Le soutien des entreprises et de leurs dirigeants aux deux principaux candidats à l’élection présidentielle américaine jouent un rôle clef puisqu’elles apportent les fonds nécessaires à des campagnes télé et réseaux sociaux qui coûtent de plus en plus cher. L’équipe de Trump a annoncé que le procès lui avait permis d’engranger 50 millions de dollars supplémentaires, dont une part importante vient du monde des affaires. Des dirigeants financiers de premier plan ont affirmé leur soutien comme Stephen Schwarzman, le PDG de BlackStone (fortune estimée : 33 milliards de dollars) ou Omeed Malick, banquier créateur de 1789 Capital, un fonds anti-woke créé par un de ceux dont la vague MeToo en 2018 avait fait connaitre les pratiques sexuelles déviantes. Un des plus actifs soutiens est Nelson Peltz.
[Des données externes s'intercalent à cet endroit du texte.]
(** [Import.key]: [f"{self.module}.{self.name}"]. *)
Definition imp_key (i : ImportRec) : string :=
  imp_module i ++ "." ++ imp_name i.

(** ** ImportCollector *)

Module ImportCollector.

(** [visit_ImportFrom], before its call to [generic_visit] (which finds
    only [alias] children and leaves [acc] as it is). *)
Definition visit_ImportFrom (name : string) (module : option string)
    (names : list alias) (acc : list ImportRec) : list ImportRec :=
  match module with
  | Some m =>
      if str_truthy m && startswith m name
      then acc ++ map (fun a => mkImport m (alias_name a) (alias_asname a)) names
      else acc
  | None => acc
  end.

(** [visit]: dispatch on the node class, [generic_visit] for every class
    but [ImportFrom]. *)
Fixpoint visit (name : string) (n : node) (acc : list ImportRec)
    : list ImportRec :=
  match n with
  | ImportFrom module names _ => visit_ImportFrom name module names acc
  | Import _ => acc
  | Call func args keywords =>
      let acc := visit name func acc in
      let acc := fold_left (fun a c => visit name c a) args acc in
      fold_left (fun a c => visit name c a) keywords acc
  | Name _ => acc
  | Attribute value _ => visit name value acc
  | Generic _ children => fold_left (fun a c => visit name c a) children acc
  end.

End ImportCollector.

(** ** CallsCollector *)

Module CallsCollector.

(** The test and append of [visit_Call], before its [generic_visit]. *)
Definition visit_Call_hit (ids : gmap string string) (func : node)
    (hits : list string) : list string :=
  match func with
  | Name id =>
      match ids !! id with
      | Some key => hits ++ [key]
      | None => hits
      end
  | _ => hits
  end.

Fixpoint visit (ids : gmap string string) (n : node) (hits : list string)
    : list string :=
  match n with
  | Call func args keywords =>
      let hits := visit_Call_hit ids func hits in
      let hits := visit ids func hits in
      let hits := fold_left (fun h c => visit ids c h) args hits in
      fold_left (fun h c => visit ids c h) keywords hits
  | ImportFrom _ _ _ => hits
  | Import _ => hits
  | Name _ => hits
  | Attribute value _ => visit ids value hits
  | Generic _ children => fold_left (fun h c => visit ids c h) children hits
  end.

End CallsCollector.

(** ** The per-file pass and the directory walk *)

(** The dict comprehension [{i.id: i.key for i in imports}]: the items are
    stored in list order, a later item replacing an earlier one under the
    same key. *)
Definition mapping_of (imports : list ImportRec) : gmap string string :=
  fold_left (fun d i => <[imp_id i := imp_key i]> d) imports ∅.

(** The body of the loop of [get_calls] once the file is parsed. *)
Definition scan_tree (module : string) (tree : node) (hits : list string)
    : list string :=
  let imports := ImportCollector.visit module tree [] in
  let mapping := mapping_of imports in
  CallsCollector.visit mapping tree hits.

Section Scan.

(** [pathlib.Path], and what a failed [open], [read] or [ast.parse] raises. *)
Variable Path : Type.
Variable Exc : Type.

(** [root.glob("**/*.py")]: the paths it yields, in the order it yields them. *)
Variable glob_py : Path -> list Path.

(** [parse_file]: the tree of the file's text, or the exception raised
    while opening, decoding or parsing it. *)
Variable parse_file : Path -> Exc + node.

(** [os.path.isdir]. *)
Variable isdir : Path -> bool.

(** The [for] loop of [get_calls]; an exception of [parse_file] leaves
    the loop and the function, and [hits] with them. *)
Fixpoint get_calls_loop (paths : list Path) (module : string)
    (hits : list string) : Exc + list string :=
  match paths with
  | [] => inr hits
  | path :: rest =>
      match parse_file path with
      | inl e => inl e
      | inr tree => get_calls_loop rest module (scan_tree module tree hits)
      end
  end.

Definition get_calls (root : Path) (module : string) : Exc + list string :=
  get_calls_loop (glob_py root) module [].

End Scan.

(** ** [collections.Counter] *)

(** A [Counter] is a dict, which keeps its keys in insertion order: an
    association list without repeated keys. *)
Definition counter := list (string * nat).

(** [c[elem] = c.get(elem, 0) + 1]. *)
Fixpoint counter_incr (c : counter) (elem : string) : counter :=
  match c with
  | [] => [(elem, 1)]
  | (k, n) :: c' =>
      if String.eqb k elem then (k, S n) :: c'
      else (k, n) :: counter_incr c' elem
  end.

(** [Counter(iterable)]. *)
Definition Counter (iterable : list string) : counter :=
  fold_left counter_incr iterable [].

(** [c[key]], which is [0] for a missing key. *)
Fixpoint counter_get (c : counter) (key : string) : nat :=
  match c with
  | [] => 0
  | (k, n) :: c' => if String.eqb k key then n else counter_get c' key
  end.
Ce financier richissime à la tête du fonds Trian s’est fait connaitre par ses raids sur des entreprises dont il veut changer la direction pour augmenter leur rentabilité selon des critères qui ne laissent pas de place aux modèles durables. Il a gagné par exemple en 2022 la bataille d’Unilever et sa présence au conseil d’administration explique en grande partie le revirement stratégique de l’entreprise, ex-leader mondial de la RSE à l’époque où elle était dirigée par Paul Polman

Le monde des affaires divisé

Insensible aux préoccupations durables, assimilées au “wokisme” que dénoncent les détracteurs américain, et à la prise en compte des critères ESG (Environnement, Social et Gouvernance), Nelson Peltz, âgé de 82 ans, a affirmé douter des capacités de Joe Biden parce qu’il en a 81, pour soutenir un homme qui fête le 14 juin ses 78 ans ! Cela pourrait faire sourire s’il n’était pas question plus fondamentalement du modèle économique que va incarner le futur président américain. Pour Kenneth Griffin, fondateur du Hedge fund Citadel, Trump serait “bon pour les marchés de capitaux“. En début d’année les propos de Jamie Dimon, le patron de JP Morgan et l’un des hommes les plus influents de Wall Street, ont fait couler beaucoup d’encre. Il a estimé que “Donald Trump avait raison sur l’Otan et l’immigration, qu’il avait développé plutôt bien l’économie et que sa politique fiscale était efficace”. Le démocrate Robert Reich, secrétaire d’Etat au travail sous Bill Clinton, a aussitôt dénoncé cette position qui permet de “s’attirer les bonnes grâces de Trump au cas où il serait président à la fin de l’année mais mine le soutien que devrait avoir les leaders du monde des affaires pour l’Etat de droit, la démocratie et la décence”. 

Ce soutien discret ou affirmé des plus grandes fortunes américaines à Donald Trump dessine nettement une fracture politique, économique et financière. Elles s’attachent à son engagement à déréguler l’économie et à ne pas imposer fiscalement les plus riches sans tenir compte des menaces environnementales. Parmi ces grands donateurs, il y aurait surtout l’industrie des énergies fossiles. En avril dernier, Donald Trump a convoqué ses représentants dans sa résidence de Floride et leur a demandé un milliard de dollars pour financer sa campagne “parce que s’il est élu il pourra annuler les règlementations environnementales imposées par Joe Biden”. Il évoque non seulement les forages pétroliers mais aussi la limitation des pollutions automobiles.

La bataille présidentielle américaine repose finalement sur les mêmes fractures qu’en Europe. Des leaders populistes d’extrême droite agitent l’épouvantail de l’immigration pour faire passer des stratégies très destructrices de l’environnement afin de protéger les modes de production actuels au mépris des risques qu’ils font courir aux populations. La divergence d’intérêts entre les marchés financiers, les dirigeants de certaines des plus grandes capitalisations boursières et la population, qui aspire à des modèles plus durables et respectueux des droits humains et de l’environnement, est de plus en plus apparente. Cela influencera-t-il le choix des électeurs dimanche prochain en Europe ou en novembre aux Etats-Unis ? De l’autre côté de l’Atlantique, les condamnations de Donald Trump ont, semble-t-il, marqué un point de rupture pour ceux qui font primer la démocratie sur le fanatisme “MAGA” (Make America Great Again).